(* ===== verification/Fifo.v ===== *)
(** * Fifo: the message ring of userspace/vts/src/fifo.c

    [vts_fifo_t] is a ring of pointers to strings owned by the ring: [strdup] allocates a
    string, a pop hands it to the caller, [free] of a pointer that is not allocated is
    undefined behaviour, and so is a slot outside the array.  [strdup] does not fail.  The
    four counters of the metrics are kept as the code updates them.  This file runs one
    operation at a time; FifoRace has the two threads. *)
From stdpp Require Import prelude strings list gmap fin_sets.
From Stdlib Require Import Ascii ZArith Lia.
From S2P Require Import Prelude CString DropOldest.

Abbreviation ptr := positive.

(** [vts_fifo_metrics_t] *)
Record metrics := mk_metrics { pushes : Z; pops : Z; drops : Z; max_depth : nat }.

(** [vts_fifo_t], and the strings that are allocated. *)
Record fifo := mk_fifo {
  cap : nat;
  head : nat;
  tail : nat;
  buf : list (option ptr);
  m : metrics;
  heap : gmap ptr bytes }.

Definition set_head (h : nat) (q : fifo) : fifo :=
  mk_fifo (cap q) h (tail q) (buf q) (m q) (heap q).
Definition set_tail (t : nat) (q : fifo) : fifo :=
  mk_fifo (cap q) (head q) t (buf q) (m q) (heap q).
Definition set_buf (b : list (option ptr)) (q : fifo) : fifo :=
  mk_fifo (cap q) (head q) (tail q) b (m q) (heap q).
Definition set_m (x : metrics) (q : fifo) : fifo :=
  mk_fifo (cap q) (head q) (tail q) (buf q) x (heap q).
Definition set_heap (x : gmap ptr bytes) (q : fifo) : fifo :=
  mk_fifo (cap q) (head q) (tail q) (buf q) (m q) x.

(** ** Memory *)

Definition load_slot (i : nat) : mon fifo (option ptr) := λ q,
  match buf q !! i with Some p => Done (p, q) | None => Undef end.

Definition store_slot (i : nat) (p : option ptr) : mon fifo unit := λ q,
  if i <? length (buf q) then Done (tt, set_buf (<[i := p]> (buf q)) q) else Undef.

Definition free (p : option ptr) : mon fifo unit := λ q,
  match p with
  | None => Done (tt, q)
  | Some p =>
    match heap q !! p with
    | Some _ => Done (tt, set_heap (delete p (heap q)) q)
    | None => Undef
    end
  end.

(** The address of a new block: above every allocated one. *)
Definition next_ptr (h : gmap ptr bytes) : ptr :=
  map_fold (λ p _ acc, Pos.max (Pos.succ p) acc) 1%positive h.

Definition strdup (msg : bytes) : mon fifo ptr := λ q,
  let p := next_ptr (heap q) in Done (p, set_heap (<[p := msg]> (heap q)) q).

(** ** fifo.c *)

Definition next_idx (i cap : nat) : nat := if i + 1 =? cap then 0 else i + 1.

Definition vts_fifo_init (cap : nat) (h : gmap ptr bytes) : fifo :=
  mk_fifo cap 0 0 (replicate cap None) (mk_metrics 0 0 0 0) h.

Definition vts_fifo_depth (q : fifo) : nat :=
  if head q <=? tail q then tail q - head q else cap q - (head q - tail q).

Definition metrics_update_depth : mon fifo unit :=
  x ← gets m;
  d ← gets vts_fifo_depth;
  if max_depth x <? d then modify (set_m (mk_metrics (pushes x) (pops x) (drops x) d))
  else mret tt.

Definition vts_fifo_push_spsc (msg : bytes) : mon fifo Z :=
  tl ← gets tail;
  hd ← gets head;
  c ← gets cap;
  let nxt := next_idx tl c in
  x ← gets m;
  dropped ← (if nxt =? hd then
    p ← load_slot hd;
    free p;;
    store_slot hd None;;
    modify (set_head (next_idx hd c));;
    (* [m.drops;] *) mret true
  else mret false);
  dup ← strdup msg;
  store_slot tl (Some dup);;
  modify (set_tail nxt);;
  (* [m.pushes;] *) modify (set_m x);;
  metrics_update_depth;;
  mret (if dropped : bool then 0%Z else 1%Z).

Definition vts_fifo_pop_spsc : mon fifo (option ptr) :=
  hd ← gets head;
  tl ← gets tail;
  if hd =? tl then mret None
  else
    out ← load_slot hd;
    store_slot hd None;;
    c ← gets cap;
    modify (set_head (next_idx hd c));;
    x ← gets m;
    (* [m.pops;] *) modify (set_m x);;
    mret out.

(** The loop of [vts_fifo_free]; the array itself is released after it. *)
Fixpoint free_loop (fuel h t c : nat) : mon fifo unit :=
  match fuel with
  | O => no_fuel
  | S fuel =>
    if h =? t then mret tt
    else
      p ← load_slot h;
      free p;;
      store_slot h None;;
      free_loop fuel (next_idx h c) t c
  end.

(** The empty array stands for [q->buf == NULL], as a first [vts_fifo_free] leaves it. *)
Definition vts_fifo_free (fuel : nat) : mon fifo unit :=
  b ← gets buf;
  match b with
  | [] => mret tt
  | _ =>
    h ← gets head;
    t ← gets tail;
    c ← gets cap;
    free_loop fuel h t c;;
    modify (set_buf [])
  end.

(** The consumer's side of a pop: read the string, then free it. *)
Definition take_message : mon fifo (option bytes) :=
  p ← vts_fifo_pop_spsc;
  match p with
  | None => mret None
  | Some p =>
    h ← gets heap;
    s ← lift (h !! p);
    free (Some p);;
    mret (Some s)
  end.

(** ** Invariant *)

(** The pointers [ps] in order, the rest of the ring empty. *)
Record ring (q : fifo) (ps : list ptr) : Prop := {
  ring_len : length (buf q) = cap q;
  ring_cap : 2 ≤ cap q;
  ring_head : head q < cap q;
  ring_size : length ps < cap q;
  ring_tail : tail q = slot (cap q) (head q) (length ps);
  ring_slots : rotation (head q) (buf q) = (Some <$> ps) ++ replicate (cap q - length ps) None }.

(** The strings of the ring and those that consumers hold, each allocated once. *)
Record owned (q : fifo) (ps own : list ptr) (l : list bytes) : Prop := {
  owned_nodup : NoDup (ps ++ own);
  owned_dom : dom (heap q) = list_to_set (ps ++ own);
  owned_strings : Forall2 (λ p s, heap q !! p = Some s) ps l }.

Definition fifo_rep (q : fifo) (l : list bytes) : Prop :=
  ∃ ps, ring q ps ∧ owned q ps [] l.

(** ** Lemmas *)

Lemma next_slot c h i : h < c → i < c → next_idx (slot c h i) c = slot c h (S i) ∨ S i = c.
Proof.
  unfold next_idx, slot. intros. destruct (decide (S i = c)); [by right|left].
  destruct (Nat.ltb_spec (h + i) c), (Nat.ltb_spec (h + S i) c);
    destruct (Nat.eqb_spec (h + i) c); repeat case_match; b2p; rewrite ?Nat.eqb_eq, ?Nat.eqb_neq in *; lia.
Qed.

Lemma slot_next c h i : h < c → S i < c → slot c (next_idx h c) i = slot c h (S i).
Proof.
  unfold next_idx, slot. intros. destruct (Nat.eqb_spec (h + 1) c);
    repeat case_match; rewrite ?Nat.ltb_lt, ?Nat.ltb_ge in *; lia.
Qed.

Lemma slot_0 c h : h < c → slot c h 0 = h.
Proof. unfold slot. intros. destruct (Nat.ltb_spec (h + 0) c); lia. Qed.

Lemma next_idx_lt c h : h < c → next_idx h c < c.
Proof. unfold next_idx. intros. destruct (Nat.eqb_spec (h + 1) c); lia. Qed.

Lemma next_idx_mod c h : h < c → next_idx h c = (h + 1) mod c.
Proof.
  unfold next_idx. intros. destruct (Nat.eqb_spec (h + 1) c) as [->|].
  - by rewrite Nat.Div0.mod_same.
  - rewrite Nat.mod_small; lia.
Qed.

(** The producer's test for a full ring. *)
Lemma ring_full q ps :
  ring q ps → (next_idx (tail q) (cap q) =? head q) = (S (length ps) =? cap q).
Proof.
  intros [Hl Hc Hh Hs Ht _]. rewrite Ht. apply eq_true_iff_eq. rewrite !Nat.eqb_eq.
  unfold next_idx, slot. destruct (Nat.ltb_spec (head q + length ps) (cap q));
    repeat case_match; rewrite ?Nat.eqb_eq, ?Nat.eqb_neq in *; lia.
Qed.

Lemma ring_empty q ps : ring q ps → (head q =? tail q) = (length ps =? 0).
Proof.
  intros [Hl Hc Hh Hs Ht _]. rewrite Ht. apply eq_true_iff_eq. rewrite !Nat.eqb_eq.
  unfold slot. destruct (Nat.ltb_spec (head q + length ps) (cap q)); lia.
Qed.

Lemma ring_depth q ps : ring q ps → vts_fifo_depth q = length ps.
Proof.
  intros [Hl Hc Hh Hs Ht _]. unfold vts_fifo_depth. rewrite Ht. unfold slot.
  destruct (Nat.ltb_spec (head q + length ps) (cap q));
    match goal with |- context [?a <=? ?b] => destruct (Nat.leb_spec a b) end; lia.
Qed.
#[export] Instance req_queue_laws : DropOldestLaws req_queue_ops.
Proof.
  split; cbn [dq_cap dq_push dq_pop dq_rep req_queue_ops].
  - apply QUEUE_DEPTH_pos.
  - intros s l (_ & _ & H). by rewrite length_fmap in H.
  - intros s l [d fd] Hq. rewrite bounded_push_fmap. by apply push_spec.
  - intros s l Hq. unfold worker_pop. do 2 wp_step.
    eapply wp_mono; [by apply take_spec|]. intros r q'. destruct l as [|[d fd] l]; cbn.
    + intros [-> ->]. repeat wp_step. by split.
    + intros (p & -> & Hp & Hq'). wp_step. eapply wp_mono; [by apply release_spec|].
      intros [] q2 Hq2. repeat wp_step. split; [|done].
      unfold mk_request. cbn. by rewrite Nat2Z.id, take_app_length.
Qed.

(** ** Properties *)

(** C10: the list is a bounded queue. Any sequence of pushes and takes, started on the empty
    queue, runs without touching a cell that is not allocated (no dangling pointer, no double
    free, no NULL [qtail]), delivers what the 10240-element drop-oldest queue delivers, and
    ends with exactly the queued cells allocated. *)
Theorem req_queue_refines (ops : list (q_op (bytes * Z))) :
  ∃ out q,
    q_run ops req_queue_init = Done (out, q)
    ∧ let '(out', l) := q_spec QUEUE_DEPTH ops [] in
      out = out' ∧ is_queue q ∅ ((λ a, mk_request a.1 a.2) <$> l).
Proof.
  pose proof (q_run_spec ops req_queue_init [] is_queue_init) as H.
  apply wp_done in H as (out & q & E & Hout & Hq). exists out, q. split; [done|].
  cbn [dq_cap req_queue_ops] in *. destruct (q_spec QUEUE_DEPTH ops []) as [out' l].
  cbn in *. injection Hout as ->. by split.
Qed.

(** Order and loss. When every request of a batch has been pushed before any is taken,
    the workers get the last 10240 of them, each payload whole and in order of arrival: older
    ones are the only ones lost. *)
Theorem req_queue_keeps_newest (reqs : list (bytes * Z)) :
  let kept := drop (length reqs - QUEUE_DEPTH) reqs in
  ∃ q q', q_run (Push <$> reqs) req_queue_init = Done ([], q)
          ∧ q_run (replicate (length kept) Pop) q = Done (kept, q').
Proof.
  intros kept. pose proof (q_push_all reqs req_queue_init [] is_queue_init) as H.
  apply wp_done in H as (out & q & E & -> & Hq). exists q.
  pose proof (bounded_push_all QUEUE_DEPTH reqs [] QUEUE_DEPTH_pos ltac:(cbn; lia)) as Hall.
  cbn [dq_cap req_queue_ops] in Hq. rewrite Hall in Hq. cbn [app length Nat.add] in Hq.
  apply q_pop_all in Hq. apply wp_done in Hq as (out & q' & E' & -> & _).
  exists q'. by split.
Qed.

(** A worker's cell is its own. While a request is being processed its cell stays
    allocated and off the list, whatever is pushed meanwhile; releasing it then frees that
    cell and no other. *)
Theorem in_flight_cell_safe (q : req_queue) (fl : gset nat) (x : work) (ws : list work)
    (data : bytes) (fd : Z) :
  is_queue q fl (x :: ws) →
  ∃ p q1 q2 q3,
    worker_take q = Done (Some (p, x), q1)
    ∧ req_queue_push data fd q1 = Done (tt, q2)
    ∧ work_release p q2 = Done (tt, q3)
    ∧ (p ∈ dom (heap q2)) ∧ (p ∉ dom (heap q3))
    ∧ is_queue q3 fl (bounded_push QUEUE_DEPTH ws (mk_request data fd)).
Proof.
  intros Hq. pose proof (take_spec _ _ _ Hq) as H.
  apply wp_done in H as (r & q1 & E1 & p & -> & Hp & Hq1).
  pose proof (push_spec data fd _ _ _ Hq1) as H. apply wp_done in H as ([] & q2 & E2 & Hq2).
  pose proof (release_spec p _ _ _ Hq2 Hp) as H. apply wp_done in H as ([] & q3 & E3 & Hq3).
  exists p, q1, q2, q3. split_and!; try done.
  - destruct Hq2 as [(ps & _ & _ & _ & -> & _) _]. set_solver.
  - unfold work_release, free in E3. case_match; [|done]. injection E3 as <-.
    cbn. rewrite dom_delete_L. set_solver.
Qed.

Lemma in_flight_cell_safe_witness :
  ∃ p q1 q2 q3 q0,
    req_queue_push (lit "a") 5 req_queue_init = Done (tt, q0)
    ∧ worker_take q0 = Done (Some (p, mk_request (lit "a") 5), q1)
    ∧ req_queue_push (lit "b") 6 q1 = Done (tt, q2) ∧ work_release p q2 = Done (tt, q3).
Proof.
  pose proof (push_spec (lit "a") 5 _ _ _ is_queue_init) as H.
  apply wp_done in H as ([] & q0 & E0 & Hq0).
  rewrite bounded_push_room in Hq0 by (cbn; apply QUEUE_DEPTH_pos).
  destruct (in_flight_cell_safe q0 ∅ _ [] (lit "b") 6 Hq0) as (p & q1 & q2 & q3 & ? & ? & ? & _).
  exists p, q1, q2, q3, q0. auto.
Defined.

_ _ _ _ _

_Exercise_: Look over the entries above and say how many lines contain "Theorem"; give only the number.

_Solution_: 3